(Stored entries)
══════
Fixpoint add_values `{HttpCrate} (values : list HeaderValue) (codings : list ContentCoding) :
    option (list ContentCoding) :=
  match values with
  | [] => Some codings
  | value :: rest =>
      value ← header_value_to_str value;
      codings ← add_codings (split ","%char value) codings;
      add_values rest codings
  end.

Definition content_coding_plan `{HttpCrate} (headers : HeaderMap) : ContentCodingPlan :=
  match add_values (header_map_get_all headers "content-encoding") [] with
  | None | Some [] => LeaveEncoded
  | Some codings => DecodePlan codings
  end.

Definition decoded_body_header (name : string) : bool :=
  eq_ignore_ascii_case name CONTENT_ENCODING_HEADER
  || eq_ignore_ascii_case name CONTENT_LENGTH_HEADER.

Definition decoded_response_headers (headers : HeaderPairs) (decoded : bool) : HeaderPairs :=
  if negb decoded then headers
  else filter (fun h => decoded_body_header (fst h) = false) headers.

(** ** Decoding *)

Inductive DecodeAttemptError :=
| Read (source : IoError)
| Runtime (error : ResponseBodyError).

Definition content_coding_name (coding : ContentCoding) : string :=
  match coding with Gzip => "gzip" | Deflate => "deflate" | Brotli => "br" end.

Definition decode_attempt_error (coding : ContentCoding) (err : DecodeAttemptError) :
    ResponseBodyError :=
  match err with
  | Read source => Decode (content_coding_name coding) source
  | Runtime err => err
  end.

(** Give back what the attempt reserved, then fail with [err]. *)
Definition abandon_attempt (attempt_reserved : Z) (err : DecodeAttemptError)
    (r : BufferedBodyReservation) (m : Metrics) :
    result (list Z) DecodeAttemptError * BufferedBodyReservation * Metrics :=
  match release_chunk attempt_reserved r m with
  | (Err release_error, r, m) => (Err (Runtime release_error), r, m)
  | (Ok _, r, m) => (Err err, r, m)
  end.

(** [decode_reader_result]: the loop over the reads of the decoder. *)
Fixpoint decode_loop (reads : list (result (list Z) IoError)) (decoded : list Z)
    (attempt_reserved : Z) (max_response_body_size : option Z)
    (r : BufferedBodyReservation) (m : Metrics) :
    result (list Z) DecodeAttemptError * BufferedBodyReservation * Metrics :=
  match reads with
  | [] => (Ok decoded, r, m)
  | Err err :: _ => abandon_attempt attempt_reserved (Read err) r m
  | Ok chunk :: rest =>
      let read := byte_len chunk in
      if read =? 0 then (Ok decoded, r, m)
      else match enforce_response_body_limit (byte_len decoded) read max_response_body_size with
      | Err err => abandon_attempt attempt_reserved (Runtime err) r m
      | Ok _ =>
          match reserve_chunk read r m with
          | (Err err, r, m) => abandon_attempt attempt_reserved (Runtime err) r m
          | (Ok _, r, m) =>
              let_some next_attempt_reserved := checked_add attempt_reserved read
                else abandon_attempt attempt_reserved (Runtime DecodeReservationOverflow) r m in
              decode_loop rest (decoded ++ chunk) next_attempt_reserved
                max_response_body_size r m
          end
      end
  end.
══════
### [WHAT YOU HAVE TO DO]
Set all of the data down again exactly.

### [RESULT OF THIS EXERCISE]
Fixpoint add_values `{HttpCrate} (values : list HeaderValue) (codings : list ContentCoding) :
    option (list ContentCoding) :=
  match values with
  | [] => Some codings
  | value :: rest =>
      value ← header_value_to_str value;
      codings ← add_codings (split ","%char value) codings;
      add_values rest codings
  end.

Definition content_coding_plan `{HttpCrate} (headers : HeaderMap) : ContentCodingPlan :=
  match add_values (header_map_get_all headers "content-encoding") [] with
  | None | Some [] => LeaveEncoded
  | Some codings => DecodePlan codings
  end.

Definition decoded_body_header (name : string) : bool :=
  eq_ignore_ascii_case name CONTENT_ENCODING_HEADER
  || eq_ignore_ascii_case name CONTENT_LENGTH_HEADER.

Definition decoded_response_headers (headers : HeaderPairs) (decoded : bool) : HeaderPairs :=
  if negb decoded then headers
  else filter (fun h => decoded_body_header (fst h) = false) headers.

(** ** Decoding *)

Inductive DecodeAttemptError :=
| Read (source : IoError)
| Runtime (error : ResponseBodyError).

Definition content_coding_name (coding : ContentCoding) : string :=
  match coding with Gzip => "gzip" | Deflate => "deflate" | Brotli => "br" end.

Definition decode_attempt_error (coding : ContentCoding) (err : DecodeAttemptError) :
    ResponseBodyError :=
  match err with
  | Read source => Decode (content_coding_name coding) source
  | Runtime err => err
  end.

(** Give back what the attempt reserved, then fail with [err]. *)
Definition abandon_attempt (attempt_reserved : Z) (err : DecodeAttemptError)
    (r : BufferedBodyReservation) (m : Metrics) :
    result (list Z) DecodeAttemptError * BufferedBodyReservation * Metrics :=
  match release_chunk attempt_reserved r m with
  | (Err release_error, r, m) => (Err (Runtime release_error), r, m)
  | (Ok _, r, m) => (Err err, r, m)
  end.

(** [decode_reader_result]: the loop over the reads of the decoder. *)
Fixpoint decode_loop (reads : list (result (list Z) IoError)) (decoded : list Z)
    (attempt_reserved : Z) (max_response_body_size : option Z)
    (r : BufferedBodyReservation) (m : Metrics) :
    result (list Z) DecodeAttemptError * BufferedBodyReservation * Metrics :=
  match reads with
  | [] => (Ok decoded, r, m)
  | Err err :: _ => abandon_attempt attempt_reserved (Read err) r m
  | Ok chunk :: rest =>
      let read := byte_len chunk in
      if read =? 0 then (Ok decoded, r, m)
      else match enforce_response_body_limit (byte_len decoded) read max_response_body_size with
      | Err err => abandon_attempt attempt_reserved (Runtime err) r m
      | Ok _ =>
          match reserve_chunk read r m with
          | (Err err, r, m) => abandon_attempt attempt_reserved (Runtime err) r m
          | (Ok _, r, m) =>
              let_some next_attempt_reserved := checked_add attempt_reserved read
                else abandon_attempt attempt_reserved (Runtime DecodeReservationOverflow) r m in
              decode_loop rest (decoded ++ chunk) next_attempt_reserved
                max_response_body_size r m
          end
      end
  end.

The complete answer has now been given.